Background and AimCirculating levels of interleukin (IL)-6, a well-known inflammatory cytokine, are often elevated in coronavirus disease-2019 (COVID-19). Elevated IL-6 levels are also observed in patients with metabolic dysfunction-associated fatty liver disease (MAFLD). Our study aimed to describe the association between circulating IL-6 levels and MAFLD at hospital admission with risk of severe COVID-19.MethodsA total of 167 patients with laboratory-confirmed COVID-19 from three Chinese hospitals were enrolled. Circulating levels of IL-2, IL-4, IL-6, IL-10, tumor necrosis factor (TNF)-α, and interferon (IFN)-γ were measured at admission. All patients were screened for fatty liver by computed tomography. Forty-six patients were diagnosed as MAFLD.ResultsPatients with MAFLD (n = 46) had higher serum IL-6 levels (median 7.1 [interquartile range, 4.3–20.0] vs. 4.8 [2.6–11.6] pg/mL, p = 0.030) compared to their counterparts without MAFLD (n = 121).

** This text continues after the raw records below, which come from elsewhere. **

(** * The Symbian serial-port engine (serialportengine_symbian.cpp)

    A shallow embedding of [SymbianSerialPortEngine]: the baud-rate table and
    its two lookups, the five configuration setters, the detection of the
    portable settings, [open], [close] and the readiness wait [select],
    followed by the properties of the engine. *)

From Equations Require Import Equations.
From Stdlib Require Import ZArith List Bool Lia String Arith Sorted.
Import ListNotations.

Local Open Scope Z_scope.

(** ** Platform declarations

    The Symbian headers are not part of the repository; the engine only names
    their constants.  They are listed here with the values the platform gives
    them. *)

Module E32.
(** System-wide error codes of e32err.h. *)
Definition KErrNone : Z := 0.
Definition KErrNotFound : Z := -1.
Definition KErrGeneral : Z := -2.
Definition KErrNotSupported : Z := -5.
Definition KErrAlreadyExists : Z := -11.
Definition KErrAccessDenied : Z := -21.
Definition KErrLocked : Z := -22.
Definition KErrPermissionDenied : Z := -46.

(** e32const.h: [const TInt KRequestPending = (-KMaxTInt)]. *)
Definition KRequestPending : Z := -2147483647.
End E32.

Module D32Comm.
(** [enum TBps] of d32comm.h, in declaration order: the enumerators count
    up from zero, and the 921600 entry comes after the 4000000 one. *)
Definition EBps50 : Z := 0.
Definition EBps75 : Z := 1.
Definition EBps110 : Z := 2.
Definition EBps134 : Z := 3.
Definition EBps150 : Z := 4.
Definition EBps300 : Z := 5.
Definition EBps600 : Z := 6.
Definition EBps1200 : Z := 7.
Definition EBps1800 : Z := 8.
Definition EBps2000 : Z := 9.
Definition EBps2400 : Z := 10.
Definition EBps3600 : Z := 11.
Definition EBps4800 : Z := 12.
Definition EBps7200 : Z := 13.
Definition EBps9600 : Z := 14.
Definition EBps19200 : Z := 15.
Definition EBps38400 : Z := 16.
Definition EBps57600 : Z := 17.
Definition EBps115200 : Z := 18.
Definition EBps230400 : Z := 19.
Definition EBps460800 : Z := 20.
Definition EBps576000 : Z := 21.
Definition EBps1152000 : Z := 22.
Definition EBps4000000 : Z := 23.
Definition EBps921600 : Z := 24.

(** [enum TDataBits], [enum TStopBits], [enum TParity]. *)
Definition EData5 : Z := 0.
Definition EData6 : Z := 1.
Definition EData7 : Z := 2.
Definition EData8 : Z := 3.

Definition EStop1 : Z := 0.
Definition EStop2 : Z := 1.

Definition EParityNone : Z := 0.
Definition EParityEven : Z := 1.
Definition EParityOdd : Z := 2.
Definition EParityMark : Z := 3.
Definition EParitySpace : Z := 4.

(** Handshake bits of [TCommConfigV01::iHandshake]. *)
Definition KConfigObeyXoff : Z := 0x01.
Definition KConfigSendXoff : Z := 0x02.
Definition KConfigObeyCTS : Z := 0x04.
Definition KConfigFailDSR : Z := 0x20.
Definition KConfigFreeRTS : Z := 0x100.
End D32Comm.

Import E32 D32Comm.

(** The fields of [TCommConfigV01] the engine reads or writes. *)
Record TCommConfigV01 : Set := mkCommConfig {
  iRate : Z;
  iDataBits : Z;
  iStopBits : Z;
  iParity : Z;
  iHandshake : Z
}.

(** ** The rate table *)

Record RatePair : Set := mkRatePair {
  rate : Z;     (* The numerical value of baud rate. *)
  setting : Z   (* The OS-specific code of baud rate. *)
}.

(** [RatePair::operator<] compares rates, [RatePair::operator==] settings. *)
Definition RatePair_lt (a b : RatePair) : bool := rate a <? rate b.
Definition RatePair_eq (a b : RatePair) : bool := setting a =? setting b.

Definition standardRatesTable : list RatePair :=
  [ mkRatePair 50 EBps50;
    mkRatePair 75 EBps75;
    mkRatePair 110 EBps110;
    mkRatePair 134 EBps134;
    mkRatePair 150 EBps150;
    mkRatePair 300 EBps300;
    mkRatePair 600 EBps600;
    mkRatePair 1200 EBps1200;
    mkRatePair 1800 EBps1800;
    mkRatePair 2000 EBps2000;
    mkRatePair 2400 EBps2400;
    mkRatePair 3600 EBps3600;
    mkRatePair 4800 EBps4800;
    mkRatePair 7200 EBps7200;
    mkRatePair 9600 EBps9600;
    mkRatePair 19200 EBps19200;
    mkRatePair 38400 EBps38400;
    mkRatePair 57600 EBps57600;
    mkRatePair 115200 EBps115200;
    mkRatePair 230400 EBps230400;
    mkRatePair 460800 EBps460800;
    mkRatePair 576000 EBps576000;
    mkRatePair 921600 EBps921600;
    mkRatePair 1152000 EBps1152000;
    mkRatePair 4000000 EBps4000000 ].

After adjustment for age and sex, patients with MAFLD had a ~2.6-fold higher risk of having severe COVID-19 than those without MAFLD. After adjustment for age, sex and metabolic co-morbidities, increased serum IL-6 levels remained associated with higher risk of severe COVID-19, especially among infected patients with MAFLD (adjusted-odds ratio 1.14, 95% CI 1.05–1.23; p = 0.002). There was a significant interaction effect between serum IL-6 levels and MAFLD for risk of severe COVID-19 (p for interaction = 0.008).ConclusionsPatients with MAFLD and elevated serum IL-6 levels at admission are at higher risk for severe illness from COVID-19.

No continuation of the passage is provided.